Aveo: Tivozanib doesn't do much for colorectal cancer, either

Aveo Oncology's ($AVEO) long-troubled tivozanib is unlikely to meet its primary endpoint in a study on colorectal cancer, the company said, sending the biotech back to the drawing board after a high-profile failure in kidney cancer.

In a Phase II study led by partner Astellas, Aveo's VEGF blocker is going head to head with Avastin as a first-line treatment in patients with advanced metastatic colorectal cancer, but after an interim analysis, things aren't looking good. Tivozanib isn't on track for success in the 252-patient study, and the partners are now in the midst of "discussions regarding next steps," Aveo said in a statement.

The latest trouble is salt in tivozanib's still-fresh wounds after a resounding FDA rejection over the summer. The drug's Phase III data on renal cell carcinoma was "uninterpretable," regulators said, pushing Aveo further down a spiral that has pilloried its shares by about 80% and spurred it to lay off 62% of its workers. Astellas washed its hands of tivozanib's kidney program as a result and the partners have since regrouped to focus on the drug's potential in colorectal and breast cancers.
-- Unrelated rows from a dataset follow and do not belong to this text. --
Definition field_drift (before after : valueTable) (cluster : string) (k : fieldKey) : FieldDrift := {|
  fdr_Scanner := fst k; fdr_Field := snd k;
  fdr_ZBefore := cv_Z (default cv_zero (value_at before k cluster));
  fdr_ZAfter := cv_Z (default cv_zero (value_at after k cluster));
  fdr_Before := text_at before k cluster; fdr_After := text_at after k cluster |}.

(** The change in |z|. *)
Definition z_move (f : FieldDrift) : float64 := f_abs (f_sub (f_abs (fdr_ZAfter f)) (f_abs (fdr_ZBefore f))).

Definition moved_less (a b : FieldDrift) : bool :=
  if negb (f_eqb (z_move a) (z_move b)) then f_ltb (z_move b) (z_move a)
  else if negb (String.eqb (fdr_Scanner a) (fdr_Scanner b)) then str_ltb (fdr_Scanner a) (fdr_Scanner b)
  else str_ltb (fdr_Field a) (fdr_Field b).

(** Every field that moved, before the cap. *)
Definition moved_all (before after : valueTable) (cluster : string) : list FieldDrift :=
  List.filter (fun f => negb (String.eqb (fdr_Before f) (fdr_After f)))
    (map (field_drift before after cluster) (elements (dom before ∪ dom after))).

Definition movedFields (before after : valueTable) (cluster : string) : list FieldDrift :=
  take maxDriftFields (isort moved_less (moved_all before after cluster)).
Now, with its odds in colorectal cancer looking bleak, tivozanib's last hope lies in triple-negative breast cancer, and Aveo and Astellas are still plugging away at a 147-patient Phase II trial comparing the drug to placebo. Aveo is leading that study, now underway for about a year, with a primary endpoint of improving in progression-free survival.

The biotech's shares dipped another 16% on the latest announcement, hitting $1.60 on Friday morning. Most of the damage to Aveo's value has long since been done, however, as an FDA panel's springtime rebuke of tivozanib cleaved about $400 million off the company's market cap in just a few days, sending its stock price down about 72%.